The college was originally located in the "downtown" block that the First Presbyterian Church of Batesville now occupies. In the 1920s, the college moved to East End Heights neighborhood, which was later known as the middle campus. The college added more buildings from 1991 and 1994, including the Holloway Theatre, Lyon Business and Economics Building, President's Residence, Bradley Manor, Upper Division Residence Hall, and Young House. The Derby Center for Science and Mathematics was completed in December 2003, followed by the Kelley Baseball Complex, in January 2004. The size of the current campus is 136 acres.

In October 2010, a fire damaged the Edwards Commons Dining Hall. The building was named after John W. Edwards and Lucille Welman Edwards, who originally funded the building. Reconstruction of the building began in October 2011. Lyon college added two new residence halls, named Whiteside and Wilson, in October 2015.

The campus includes an 18-hole disc golf course that is open to the public.

==Student life==
Student enrollment was 666, as of fall 2024.
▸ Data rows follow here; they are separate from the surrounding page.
(** * Further properties of the evaluators *)

(** ** What the evaluations refuse *)

(** X1.  The evaluation of Create looks up the owner, then the asset of the
    initial deposit, then compares the deposit with what the owner holds: the
    first of these that fails decides the failure (NotFound, NotFound,
    InsufficientFunds).  An owner without a ledger entry for the asset holds
    nothing of it, so for that owner the evaluation passes only when the
    initial deposit is not positive. *)
Theorem create_rejections (d : database) (o : time_lock_create_operation) :
  do_evaluate d (Create o)
  = first_failure
      [ (bool_decide (create_owner o ∈ account_index d), NotFound);
        (bool_decide (asset_id (create_initial_deposit o) ∈ asset_index d),
         NotFound);
        (bool_decide
           (amount (create_initial_deposit o)
            <= ledger_of d (create_owner o)
                 (asset_id (create_initial_deposit o))),
         InsufficientFunds) ]
  /\ (account_balances d
        !! (create_owner o, asset_id (create_initial_deposit o)) = None ->
      (do_evaluate d (Create o) = Ok tt <->
       create_owner o ∈ account_index d
       /\ asset_id (create_initial_deposit o) ∈ asset_index d
       /\ amount (create_initial_deposit o) <= 0)).
Proof.
  split.
  - simpl. unfold create_do_evaluate, get_account, get_asset, ledger_of.
    case_bool_decide as Ho.
    + rewrite decide_True by exact Ho. simpl.
      case_bool_decide as Ha.
      * rewrite decide_True by exact Ha. simpl.
        rewrite leb_bool_decide. case_bool_decide; reflexivity.
      * rewrite decide_False by exact Ha. reflexivity.
    + rewrite decide_False by exact Ho. reflexivity.
  - intros Hnone. rewrite create_do_evaluate_Ok.
    unfold ledger_of, get_balance, share_type in *. simpl.
    rewrite Hnone. reflexivity.
Qed.

(** X2.  The evaluation of Deposit fails with NotFound when the balance does
    not exist.  On an existing balance it checks, in this order, that the
    depositor owns the balance (Unauthorized), that the deposit is in the
    asset kind of the balance (AssetMismatch, or NotFound when one of the two
    asset kinds, looked up for the message, does not resolve) and that the
    depositor holds the quantity (InsufficientFunds); a failed deposit leaves
    the database as it was. *)
Theorem deposit_rejections (d : database) (o : time_lock_deposit_operation) :
  store_wf d ->
  match time_lock_balance_index d !! deposit_balance o with
  | None => do_evaluate d (Deposit o) = Err NotFound
  | Some b =>
      do_evaluate d (Deposit o)
      = first_failure
          [ (bool_decide (tlb_owner b = deposit_owner o), Unauthorized);
            (bool_decide
               (asset_id (tlb_amount b) = asset_id (deposit_deposit o)),
             if bool_decide
                  (asset_id (deposit_deposit o) ∈ asset_index d
                   /\ asset_id (tlb_amount b) ∈ asset_index d)
             then AssetMismatch else NotFound);
            (bool_decide
               (amount (deposit_deposit o)
                <= ledger_of d (deposit_owner o)
                     (asset_id (deposit_deposit o))),
             InsufficientFunds) ]
  end
  /\ (do_evaluate d (Deposit o) <> Ok tt ->
      fst (apply_operation d (Deposit o)) = d).
Proof.
  intros Hwf. split.
  - destruct (time_lock_balance_index d !! deposit_balance o) as [b|] eqn:Hb.
    + simpl.
      unfold deposit_do_evaluate, get_time_lock_balance, get_account,
        get_asset, ledger_of, fc_assert_msg.
      rewrite Hb. simpl.
      case_bool_decide as Ho; simpl; [|reflexivity].
      case_bool_decide as Ha; simpl.
      * rewrite decide_True
          by (rewrite <- Ho; exact (proj2 (proj1 Hwf _ _ Hb))).
        simpl.
        rewrite leb_bool_decide. case_bool_decide; reflexivity.
      * destruct (decide (asset_id (deposit_deposit o) ∈ asset_index d))
          as [H1|H1]; simpl;
          [destruct (decide (asset_id (tlb_amount b) ∈ asset_index d))
             as [H2|H2]; simpl|];
          case_bool_decide as Hboth; try reflexivity; exfalso; tauto.
    + simpl. unfold deposit_do_evaluate, get_time_lock_balance.
      rewrite Hb. reflexivity.
  - intros Hfail.
    destruct (apply_operation d (Deposit o)) as [d' [r|e]] eqn:Hap; simpl.
    + apply apply_operation_Ok in Hap as [_ He].
      apply evaluate_do_evaluate in He. contradiction.
    + exact (apply_operation_Err _ _ _ _ Hap).
Qed.

(** X3.  The evaluation of RequestWithdrawal fails with NotFound when the
    balance does not exist.  On an existing balance it checks, in this order,
    that the requester owns the balance (Unauthorized, or NotFound when the
    requester, looked up for the message, does not resolve), that the
    withdrawal is in the asset kind of the balance (AssetMismatch, or NotFound
    when one of the two asset kinds, looked up for the message, does not
    resolve) and that the recipient resolves (NotFound); the quantity is
    never looked at. *)
Theorem withdraw_rejections (d : database) (o : time_lock_withdraw_operation) :
  store_wf d ->
  match time_lock_balance_index d !! withdraw_balance o with
  | None => do_evaluate d (RequestWithdrawal o) = Err NotFound
  | Some b =>
      do_evaluate d (RequestWithdrawal o)
      = first_failure
          [ (bool_decide (tlb_owner b = withdraw_owner o),
             if bool_decide (withdraw_owner o ∈ account_index d)
             then Unauthorized else NotFound);
            (bool_decide
               (asset_id (withdraw_withdrawal o) = asset_id (tlb_amount b)),
             if bool_decide
                  (asset_id (withdraw_withdrawal o) ∈ asset_index d
                   /\ asset_id (tlb_amount b) ∈ asset_index d)
             then AssetMismatch else NotFound);
            (bool_decide (withdraw_recipient o ∈ account_index d), NotFound) ]
  end
  /\ (forall q,
        do_evaluate d
          (RequestWithdrawal
             (mk_withdraw (withdraw_fee o) (withdraw_owner o)
                (withdraw_balance o)
                (mk_asset q (asset_id (withdraw_withdrawal o)))
                (withdraw_recipient o)))
        = do_evaluate d (RequestWithdrawal o)).
Proof.
  intros Hwf. split.
  - destruct (time_lock_balance_index d !! withdraw_balance o) as [b|] eqn:Hb.
    + pose proof (proj2 (proj1 Hwf _ _ Hb)) as Hown.
      simpl.
      unfold withdraw_do_evaluate, get_time_lock_balance, get_account,
        get_asset, fc_assert_msg.
      rewrite Hb. simpl.
      case_bool_decide as Ho; simpl.
      * case_bool_decide as Ha; simpl.
        -- rewrite decide_True by (rewrite <- Ho; exact Hown).
           simpl. case_bool_decide as Hr.
           ++ rewrite decide_True by exact Hr. reflexivity.
           ++ rewrite decide_False by exact Hr. reflexivity.
        -- destruct (decide (asset_id (withdraw_withdrawal o) ∈ asset_index d))
             as [H1|H1]; simpl;
             [destruct (decide (asset_id (tlb_amount b) ∈ asset_index d))
                as [H2|H2]; simpl|];
             case_bool_decide as Hboth; try reflexivity; exfalso; tauto.
      * destruct (decide (withdraw_owner o ∈ account_index d)) as [Hacc|Hacc];
          simpl.
        -- rewrite decide_True by exact Hown. simpl.
           rewrite bool_decide_eq_true_2 by exact Hacc. reflexivity.
        -- rewrite bool_decide_eq_false_2 by exact Hacc. reflexivity.
    + simpl. unfold withdraw_do_evaluate, get_time_lock_balance.
      rewrite Hb. reflexivity.
  - intros q. reflexivity.
Qed.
Lyon College has a Scottish Heritage program that provides scholarships and hosts the Arkansas Scottish Festival every October. The program also started a campus pipe band that includes Lyon College students, faculty, and staff, along with volunteer musicians from Batesville and surrounding areas. The pipe band has performed locally in Arkansas as well as in Scotland.
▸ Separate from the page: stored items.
(** * EdLight-Academy: exam-catalog normalisation scripts

    A shallow embedding of [scripts/fix_all_exams.py] (answer inference,
    MCQ key correction, subject-aware markup cleanup) and of
    [scripts/fix_exam_structure.py] (deterministic section repair, plan
    applier, question-count check), with the properties the specification
    states about them.

    Conventions of the embedding.
    - A Python [str] is a [string]; the source text is UTF-8, so a
      character outside ASCII is the sequence of its bytes.
    - [str.lower], [str.strip] and the class [\d] of [re] depend on the
      Unicode tables of the interpreter.  They are the members of the class
      [Unicode]: every definition that calls them, and every property of
      such a definition, is stated for any tables that have the facts the
      class records, so for those of the interpreter too.  On ASCII text
      the tables are known, and [ascii_unicode] is what the examples are
      evaluated with.
    - [d.get(k)] on a JSON object is an [option]: [None] is both a missing
      key and a JSON null.  Where the source distinguishes them
      ([d.get(k, default)]) the field has type [field].
    - A Python dict that is iterated is an association list in insertion
      order.
    - A Python exception is [Raise]; code that cannot raise is a plain
      function.
    - The members of a question, a section, an exam and a plan have the
      JSON types the records below give them, those of the catalog the
      specification describes; a member of another JSON type is in the
      model where a record says so ([option_value], [hint],
      [analysis_val]).
    - The module-level [stats] counters of fix_all_exams.py are written and
      never read by the functions below; they are left out. *)

From Stdlib Require Import List Bool Arith ZArith Lia.
From Stdlib Require Import Strings.String Strings.Ascii.
From Stdlib Require Import Numbers.DecimalString.
From Stdlib Require Import Sorting.Permutation.
Import ListNotations.

Local Open Scope string_scope.
Local Open Scope list_scope.

(** ** Python values and exceptions *)

Inductive pyexc : Type :=
| TypeError
| IndexError
| AttributeError.

Inductive pyresult (A : Type) : Type :=
| Ok (a : A)
| Raise (e : pyexc).

Arguments Ok {A} a.
Arguments Raise {A} e.

Definition bind {A B : Type} (m : pyresult A) (k : A -> pyresult B) : pyresult B :=
  match m with
  | Ok a => k a
  | Raise e => Raise e
  end.

Notation "x <- m ;; k" := (bind m (fun x => k))
  (at level 61, m at next level, right associativity).

(** A JSON object member as [d.get(k, default)] sees it. *)
Inductive field (A : Type) : Type :=
| Absent
| Null
| Present (a : A).

Arguments Absent {A}.
Arguments Null {A}.
Arguments Present {A} a.

(** [d.get(k)] *)
Definition get {A : Type} (f : field A) : option A :=
  match f with
  | Present a => Some a
  | _ => None
  end.

(** [d.get(k, default)]: the default replaces a missing key only. *)
Definition get_default {A : Type} (default : A) (f : field A) : option A :=
  match f with
  | Absent => Some default
  | Null => None
  | Present a => Some a
  end.

(** A JSON scalar that is not a string. *)
Inductive other_json : Type :=
| JNull
| JBool (b : bool)
| JNum (z : Z).

(** ** Strings *)

Module PyStr.

Definition nl : string := String "010"%char EmptyString.

(** The separator ["\n\n"]. *)
Definition blank_line : string := nl ++ nl.

(** Truthiness of [str]. *)
Definition truthy (s : string) : bool :=
  match s with
  | EmptyString => false
  | String _ _ => true
  end.

(** Truthiness of [Optional[str]]. *)
Definition otruthy (o : option string) : bool :=
  match o with
  | Some s => truthy s
  | None => false
  end.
The college adopted a pet-friendly policy in January 2018 that allows students to own pets while living in the on-campus dormitories. It began offering obedience classes for animals and animal-friendly facilities, including a coffee shop and a dog park called the Schram Bark Park.

The college has a student-run honor code and a freshman orientation system that runs from before the start of freshman year until the end of the first year.

Lyon College has a fully endowed two-week study abroad program called the Nichols Program.

In 2019, Lyon College initiated an Army Reserve Officers' Training Corps (ROTC) program and Military Science and Leadership concentration. The program is an affiliate of the Arkansas State University ROTC program.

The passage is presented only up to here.